I did another chicken search.  I let Wine Friend know I was running late, and let the other friends know that my time schedule was shot.  Texting while walking through the woods is hazardous, however.  I got caught by a low hanging branch and got a pretty good scratch across my forehead.  I exchanged the phone for a bowl of chicken feed to shake as I walked, and still managed to run into tree branches.  I was grateful it was winter, at least-- no spiderwebs or need for my web-wand.

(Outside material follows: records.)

(* ===== verification/Worker.v ===== *)
(** * The job worker with its clients
    (src/internal/job/worker.go, and handleEvents of api.go)

    [step] interleaves the worker's goroutine, one event per call it makes or
    returns from, with the monitor of the run, the clients' calls (the transaction,
    the abort of the run and each publication are steps of their own), the SSE
    streams, faults of the store and shutdown.  The worker's own writes to the
    store are one step with the events it publishes for them.  What the scheduler and the yield
    controller answer is an input of the step that asks; [Whole] puts the real
    ones there.

    Proved: only the job the worker holds a slot for is running; an aborted run is
    classified as documented; a run that is no longer watched is aborted; a row's
    attempts change only for the job the worker gives up on; the worker stops after a shutdown in a bounded
    number of its own steps; nothing panics. *)

From S2P Require Import Prelude GoLib JobStore JobService.
#[local] Set Warnings "-clear-no-such-hyp,-level-tolerance".
Local Open Scope Z_scope.

Module Worker.

Import GoLib.
Import JobStore.
Import JobService.

(** ** The worker *)

Record worker := Worker { quantum : Z; poll : Z }.

Definition NewWorker (q p : Z) : worker :=
  {| quantum := if q <=? 0 then 10 * Second else q;
     poll := if p <=? 0 then 500 * Millisecond else p |}.

Definition shouldPreempt (w : worker) (start now : Z) (interactive : Z) : bool :=
  (quantum w <=? now - start) && (0 <? interactive).

(** The monitor of a run: since when it counts, whether it still watches, and
    the flag it shares with the run. *)
Record facts := Facts { since : Z; watching : bool; preempted : bool }.

(** The worker: at the top of its loop; past the check of its context; about to
    peek; asleep; in [Acquire]; with the slot; past the second look at the yield;
    with a claimed job; past [startRun]; generating; with the answer of
    [Generate]; past [isCanceled], about to requeue or to fail; about to run the
    deferred calls of [runJob], then that of [runNext], which [ran] a job or not;
    stopped. *)
Inductive wpc :=
| WLoop
| WChecked
| WPeeking
| WSleeping
| WAsking
| WAcquired
| WCleared
| WClaimed (id : string)
| WStarted (id : string) (start : Z)
| WGenerating (id : string) (start : Z) (f : facts)
| WReturned (id : string) (start : Z) (f : facts) (res : result string string)
| WRequeue (id : string) (start : Z) (tally : bool)
| WFail (id msg : string) (start : Z)
| WEnding (id : string)
| WReleasing (ran : bool)
| WStopped.

(** An SSE stream: past [Get]; reading its channel; ended. *)
Inductive stream :=
| SGot (id : string) (st : Status)
| SLoop (id : string) (sub : nat)
| SEnded.

(** [shutdown] is the worker's context; [orphans] are the jobs whose final write
    failed; [calls] are the clients' requests past their write to the store. *)
Record system := System {
  svc : service;
  wcfg : worker;
  pc : wpc;
  slot : bool;
  shutdown : bool;
  orphans : gset string;
  streams : gmap nat (stream * list Event);
  calls : gmap nat client_call;
}.

Definition set_svc (s : service) (y : system) : system :=
  System s (wcfg y) (pc y) (slot y) (shutdown y) (orphans y) (streams y) (calls y).
Definition set_pc (p : wpc) (y : system) : system :=
  System (svc y) (wcfg y) p (slot y) (shutdown y) (orphans y) (streams y) (calls y).
Definition set_slot (b : bool) (y : system) : system :=
  System (svc y) (wcfg y) (pc y) b (shutdown y) (orphans y) (streams y) (calls y).
Definition set_shutdown (y : system) : system :=
  System (svc y) (wcfg y) (pc y) (slot y) true (orphans y) (streams y) (calls y).
Definition add_orphan (id : string) (y : system) : system :=
  System (svc y) (wcfg y) (pc y) (slot y) (shutdown y) ({[id]} ∪ orphans y) (streams y) (calls y).
Definition set_stream (k : nat) (st : stream) (sent : list Event) (y : system) : system :=
  System (svc y) (wcfg y) (pc y) (slot y) (shutdown y) (orphans y) (<[k := (st, sent)]> (streams y)) (calls y).

(** The request [k] goes on with [c], or is over. *)
Definition set_call (k : nat) (c : option client_call) (y : system) : system :=
  System (svc y) (wcfg y) (pc y) (slot y) (shutdown y) (orphans y) (streams y)
    (match c with Some c => <[k := c]> (calls y) | None => delete k (calls y) end).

Leia had shown up by then.  Ginger, Acid and Mocha were still missing.  But Mocha darted toward me just after the sun went down.  I took her home and conceded defeat, hoping that one or both would return in the morning, assuming they survived the night.*

By then, it was almost six!  I had to get out of there.  I was running so late!  I grabbed the kitty and my purse, put on the boots by the door, and wheeled the cart up the ice.  It was heavy, and I took off my coat again because I was starting to, ahem, glow.

Let's fast forward, shall we? I delivered the cat, and Wine Friend took me out to dinner, since I was shaking from hunger.  (I'd planned to eat something after the guys left and before I needed to leave, but that didn't happen, obviously.)  We went to a nice wine bar, and I ate a lovely meal and drank lovely wine.  I visited the lady's room.

Oh, and what a sight I beheld.  I might have been okay if I had freshened my powder and lipstick, although the smokey eyes were more smudged than anything.  And truthfully, the scratch across my forehead would have taken a bit of concealer or something.  My cute curls were in a ragged mess.  There were bits of twig in them!  I had smears of what I hoped was only dirt along my collar bone.  Never mind that I had mud on my jeans.

And I'd put on my riding boots, and not the high heels.  The boots that had been cute when I got them, but then had become my field boots, not to be confused with the muck boots.  These only had mud and a few scratches, and I am almost certain, no chicken bombs.  That I cannot say for the muck boots.

But yeah, the best laid plans of the City Kitty were pooped on by the chickens.  And I wasn't sure which I was more embarrassed by: being late because of the chickens, or looking awful because of the chickens.

*For those of you who could care less about the fashion nightmare, then rest assured, Ginger was there in the morning.  But Acid, the bottom of the pecking order, has gone to the great hawk in the sky.